■ **WHAT THE TASK ASKS**
Give back an exact copy of the lines below, from the first through the line with "the operation of"; please stop there.

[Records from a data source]
——
(* ===== verification/StorageRefine.v ===== *)
(** * The local storage implements the contract

    [models] relates a file system below a base directory to a store of
    [StorageSpec]; every operation of [LocalStorageService] is simulated by
    the operation of [ReferenceStorage] with the same name, exceptions
    included, so no client can tell the two apart through the interface. *)
From S2P Require Import Prelude PyStr Exceptions FileSystem FsFacts Realpath FsOps Storage StorageFacts Attempts StorageSpec StoragePaths.
Local Open Scope eff_scope.
Import Local.
#[local] Opaque uuid_str.

(** ** Facts of the reference trees *)
Lemma elem_of_prefixes (q r : apath) : q ∈ prefixes r ↔ q `prefix_of` r.
Proof.
  unfold prefixes. rewrite list_elem_of_fmap. split.
  - intros (k & -> & _). apply prefix_take.
  - intros [l ->]. exists (length q). rewrite take_app_length. split; [done|].
    apply elem_of_seq. rewrite length_app. lia.
Qed.

Lemma lookup_add_dirs r c q :
  add_dirs r c !! q = if decide (q `prefix_of` r) then Some Dir else c !! q.
Proof.
  unfold add_dirs. transitivity (if decide (q ∈ prefixes r) then Some Dir else c !! q);
    [|apply decide_ext, elem_of_prefixes].
  induction (prefixes r) as [|p l IH]; cbn [foldr]; [done|].
  destruct (decide (p = q)) as [->|E].
  - rewrite lookup_insert_eq, decide_True; [done|by left].
  - rewrite lookup_insert_ne, IH by done. apply decide_ext. rewrite elem_of_cons.
    intuition congruence.
Qed.
(* ===== verification/Repository.v ===== *)
(** * Job state (orchestrator/repository.py, orchestrator/recovery.py)

    [OrchestratorRepository] and [StaleJobRecoveryService].  Each method opens
    a session of its own. *)
From S2P Require Import Prelude PyStr Exceptions Schemas Database DatabaseFacts.

Open Scope eff_scope.

Definition SYSTEM_EVENT : pystr := Eval vm_compute in py "SYSTEM_EVENT".

(** [f"[{event_code}] {message}"] *)
Definition coded (event_code message : pystr) : pystr :=
  py "[" ++ event_code ++ py "] " ++ message.

Record JobRecord := {
  record_id : uuid;
  record_parent_job_id : option uuid;
  record_prompt : pystr;
  record_status : status
}.

Definition get_job (job_id : uuid) : eff exn database (option JobRecord) :=
  with_session (
    job <- query (λ t, jobs t !! job_id) ;;
    match job with
    | None => ret None
    | Some job =>
        ret (Some {| record_id := job_id; record_parent_job_id := parent_job_id job;
                     record_prompt := prompt job; record_status := job_status job |})
    end).

(** [except Exception: db.rollback(); raise] *)
Definition or_rollback {A} (m : eff exn conn A) : eff exn conn A :=
  try_catch m (λ e, rollback ;;; raise e).

Definition status_update (target_status : status) (now : Z) : job_update :=
  {| set_status := Some target_status; set_action_plan := None; set_updated_at := now |}.

Definition transition (job_id : uuid) (expected_statuses : list status)
    (target_status : status) (event_code message : pystr) : eff exn database bool :=
  with_session (or_rollback (
    updated <- update_where job_id (λ j, bool_decide (job_status j ∈ expected_statuses))
                 (status_update target_status) ;;
    if negb (Nat.eqb updated 1) then rollback ;;; ret false
    else
      add (NewEventLog job_id SYSTEM_EVENT (coded event_code message)) ;;;
      commit ;;;
      ret true)).

Definition append_event (job_id : uuid) (event_code message : pystr) : eff exn database unit :=
  with_session (or_rollback (
    add (NewEventLog job_id SYSTEM_EVENT (coded event_code message)) ;;;
    commit)).

Definition save_action_plan (job_id : uuid) (actions : list action) : eff exn database unit :=
  let serialized := model_dump <$> actions in
  with_session (or_rollback (
    updated <- update_where job_id (λ j, bool_decide (job_status j = RUNNING))
                 (λ now, {| set_status := None; set_action_plan := Some serialized;
                            set_updated_at := now |}) ;;
    if negb (Nat.eqb updated 1) then
      raise (RuntimeError (py "Job is not RUNNING while saving action plan."))
    else commit)).

(** [Job.status == "RUNNING", Job.updated_at < cutoff] *)
Definition is_stale (cutoff : Z) (j : Job) : bool :=
  bool_decide (job_status j = RUNNING) && (updated_at j <? cutoff)%Z.

Definition _recover_one (job_id : uuid) (cutoff : Z) : eff exn database bool :=
  with_session (or_rollback (
    updated <- update_where job_id (is_stale cutoff) (status_update FAILED) ;;
    if negb (Nat.eqb updated 1) then rollback ;;; ret false
    else
      add (NewEventLog job_id SYSTEM_EVENT
             (py "[STALE_JOB_RECOVERED] Job failed after interrupted process recovery.")) ;;;
      commit ;;;
      ret true)).

Fixpoint recover_each (job_ids : list uuid) (cutoff : Z) (recovered : Z) : eff exn database Z :=
  match job_ids with
  | [] => ret recovered
  | job_id :: job_ids' =>
      done <- _recover_one job_id cutoff ;;
      recover_each job_ids' cutoff (if done : bool then recovered + 1 else recovered)%Z
  end.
——
■ **SOLVED PROBLEM**
(* ===== verification/StorageRefine.v ===== *)
(** * The local storage implements the contract

    [models] relates a file system below a base directory to a store of
    [StorageSpec]; every operation of [LocalStorageService] is simulated by
    the operation of [ReferenceStorage] with the same name, exceptions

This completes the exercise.